Kate Sheppard at Grist has a lengthy (and link-laden) summary of Sarah Palin's environmental record. The upshot is that Palin is to the right of McCain on drilling and climate change, and she has the potential to drag the ticket to the right. Or, perhaps her nomination is a signal to conservatives that he is willing to reconsider his more moderate public stances.
I am skeptical of claims that she is a maverick on oil issues. Those claims seem to be based on three particular incidents, in one of which her family's fishing business could have been threatened by oil industry actions. In the other two, she seems to have been simply raising state revenues. Other than those incidents, she seems to be an industry promoter. She even denies anthropogenic climate change while acknowledging that climate change is occurring to protect the industry in the short term.

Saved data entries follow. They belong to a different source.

(* ===== verification/ReqRouter.v ===== *)
(** * The socket control channel: [request_router]

    Every control verb (and, when the fast path is disabled, every data-path
    verb) sends one request over a Unix socket to the router and waits for the
    response (libibverbs, freeflow.c).  The socket, the environment variables
    and the heap are modelled by what each system call returns: a connection
    carries the results of its [write] calls and the chunks its [read] calls
    give, in order. *)

From S2P Require Import Prelude CLayout FfTypes Wire.

(** ** Environment *)

(** [getenv("FFR_ID")] (through [atoi]) and [getenv("FFR_NAME")], and the number
    of bytes [malloc(n)] really reserves. *)
Record env : Type := mkEnv {
  e_ffr_id : option Z;
  e_ffr_name : option (list Z);
  e_usable : Z -> Z }.

(** The control message [recvmsg] delivers: length, level, type, descriptor. *)
Inductive recvmsg_result : Type :=
| RmError
| RmNoControl
| RmControl (cmsg_len cmsg_level cmsg_type fd : Z).

(** A connection.  [k_reads]: what arrives, [Some] a chunk of bytes (an empty
    one: end of file), [None] an error.  [k_out]: the bytes that went out. *)
Record conn : Type := mkConn {
  k_socket : Z;
  k_connect : Z;
  k_writes : list Z;
  k_reads : list (option (list Z));
  k_cmsg : recvmsg_result;
  k_out : list Z }.

(** [struct sock_with_lock]: the descriptor, with what is behind it. *)
Record sock_with_lock : Type := mkSock { sock : Z; peer : conn }.
(* ===== verification/CmdSpec.v ===== *)
(** * What the control verbs do

    The verbs of {CmdCtrl} against a router that accepts their connections and
    answers: what they tell it, what they enter into the client's tables, and
    what they report. *)

From S2P Require Import Prelude CLayout FfTypes Verbs MemPool WrQueue CtrlShm Client.
From S2P Require Import Wire ReqRouter CmdCtrl CmdLocal CmdQuery.

(** ** A router that answers *)

(** The connection is made, the header and the [n] bytes of the body go through,
    and the struct [v] of type [rt] comes back. *)
Record answers (k : conn) (n : Z) (rt : cty) (v : cval) : Prop := {
  an_socket : 0 <= k_socket k;
  an_connect : 0 <= k_connect k;
  an_writes : k_writes k = [12; n];
  an_out : k_out k = [];
  an_type : has_type rt v;
  an_reads : exists chs j, k_reads k = map Some chs /\ concat chs = encode j rt v }.

(** A connection that answers with [v] at once. *)
Definition answering (n : Z) (rt : cty) (v : cval) : conn :=
  mkConn 3 0 [12; n] [Some (encode 0 rt v)] RmNoControl [].

Lemma answering_ok n rt v : typed rt v = true -> answers (answering n rt v) n rt v.
Proof.
  intros Ht. split; try done; [by apply typed_has_type|].
  exists [encode 0 rt v], 0. split; [done|]. simpl. apply app_nil_r.
Qed.

Lemma encode_body_for {M} (p : proc M) t vs :
  has_type t (VS vs) -> body_for (Some t) (body_of p t vs).
Proof.
  intros Ht. eexists. split; [reflexivity|]. by destruct (has_type_wire (junk p) _ _ Ht).
Qed.

Section Ask.
Context {M : Type}.
Implicit Types p : proc M.

(** The state after a request. *)
Definition asked p (ks : list conn) (id : Z) (req : RDMA_FUNCTION_CALL) (body : req_body)
  : proc M := set_ctl (ctl_done (p_ctl p) ks (message id req body)) p.

Lemma ask_answered p id req q rt body k ks v :
  env_ok (p_env p) id -> fixed_format req = Some (q, rt) -> plain req ->
  body_for q body -> conns (p_ctl p) = k :: ks ->
  answers k (Z.of_nat (length (body_bytes body))) rt v ->
  ask p req body rt = Ok (asked p ks id req body, v).
Proof.
  intros He Hf Hp Hb Hc [Hs Hk Hw Ho Ht (chs & j & Hr & Hch)].
  destruct (has_type_wire j _ _ Ht) as [Hl Hd].
  destruct (fixed_request_size _ _ _ Hf) as [Hq Hrs].
  pose proof (body_for_length _ _ Hb) as Hbl.
  unfold ask. erewrite (request_answered (p_env p) id (p_ctl p) req q rt body _ _ k ks
    12 (Z.of_nat (length (body_bytes body))) [] chs []).
  - cbn [mbind res_bind]. rewrite Hch, Hd. unfold asked, message. rewrite Ho, app_nil_l.
    rewrite take_ge by (unfold header_bytes; simpl; lia). by rewrite take_ge by lia.
  - split; auto; [apply He|right; lia..].
  - apply He.
  - by rewrite app_nil_r.
  - by rewrite Hch.
  - rewrite length_replicate, Hch. lia.
Qed.

(** Without a connection the caller sees its own stack. *)
Lemma ask_unconnected p id req body rt k ks :
  env_ok (p_env p) id -> plain req -> conns (p_ctl p) = k :: ks ->
  0 <= k_socket k -> k_connect k < 0 ->
  exists p', ask p req body rt
    = Ok (p', decode rt (replicate (Z.to_nat (sizeof rt)) (junk p))) /\
    p_cl p' = p_cl p /\ trace (p_ctl p') = trace (p_ctl p).
Proof.
  intros He [Hp1 Hp2] Hc Hs Hk. unfold ask, request_router.
  rewrite bool_decide_false by done. unfold get_unix_sock.
  rewrite Hc, (connect_router_ok _ _ _ He Hs). cbn [mbind res_bind sock].
  destruct (Z.ltb_spec (k_connect k) 0); [|lia]. simpl. eauto.
Qed.
End Ask.
(* ===== verification/FlowSpec.v ===== *)
(** * Flow steering: [cmd_create_flow]

    An application describes a flow as an attribute struct followed in memory by
    specs of different types and sizes; cmd.c translates each spec into the
    kernel's layout and sends the resulting command to the router.  Specs are
    modelled as the bytes they are: [ib_spec] is the application's memory from
    the current spec on. *)

From S2P Require Import Prelude CLayout FfTypes Wire ReqRouter MemPool Client CmdCtrl CmdLocal.

Definition EOPNOTSUPP : Z := 95.

Definition SPEC_ETH : Z := 32.
Definition SPEC_IB : Z := 33.
Definition SPEC_IPV4 : Z := 48.
Definition SPEC_IPV6 : Z := 49.
Definition SPEC_IPV4_EXT : Z := 50.
Definition SPEC_IPV6_EXT : Z := 51.
Definition SPEC_TCP : Z := 64.
Definition SPEC_UDP : Z := 65.
Definition SPEC_VXLAN_TUNNEL : Z := 80.
Definition SPEC_INNER : Z := 256.
Definition SPEC_ACTION_TAG : Z := 4096.

(** ** Layouts *)

Definition t_spec_hdr : cty := Struct [I32; I16].
Definition t_eth_filter : cty := Struct [Arr 6 I8; Arr 6 I8; I16; I16].
Definition t_ib_filter : cty := Struct [I32; Arr 16 I8].
Definition t_ipv4_filter : cty := Struct [I32; I32].
Definition t_ipv6_filter : cty := Struct [Arr 16 I8; Arr 16 I8].
Definition t_ipv4_ext_filter : cty := Struct [I32; I32; I8; I8; I8; I8].
Definition t_ipv6_ext_filter : cty := Struct [Arr 16 I8; Arr 16 I8; I32; I8; I8; I8].
Definition t_tcp_udp_filter : cty := Struct [I16; I16].
Definition t_tunnel_filter : cty := Struct [I32].
(** The kernel's [ipv6_ext] filter names its last byte. *)
Definition t_kern_ipv6_ext_filter : cty := Struct [Arr 16 I8; Arr 16 I8; I32; I8; I8; I8; I8].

Her record on wildlife protection is not good, either. One incident that Sheppard mentions concerned the federal listing of polar bears as threatened under the Endangered Species Act. The state's wildlife biologists disagreed with one of Palin's public claims about polar bears:
The state's in-house dispute seems to refute later statements by Gov. Sarah Palin that a "comprehensive review" of the federal science by state wildlife officials found no reason to support an endangered-species listing for the northern bears. The governor invoked the state's own scientific work both in a cover letter to the state's official polar bear comments, and in an opinion piece published in the New York Times....It sounds a bit like another administration that we know well.
But the state did release, among nondescript cover- e-mails discussing deadlines and the state's scientific credibility, an Oct. 9 e-mail from Robert Small, head of the marine mammals program for the Alaska Department of Fish and Game.
Small named two other marine mammal biologists on staff and said the three of them had reviewed the nine new polar bear studies that the federal government was citing to justify a threatened-species listing for the bears.
"Overall, we believe that the methods and analytical approaches used to examine the currently available information supports the primary conclusions and inferences stated in these 9 reports," Small wrote.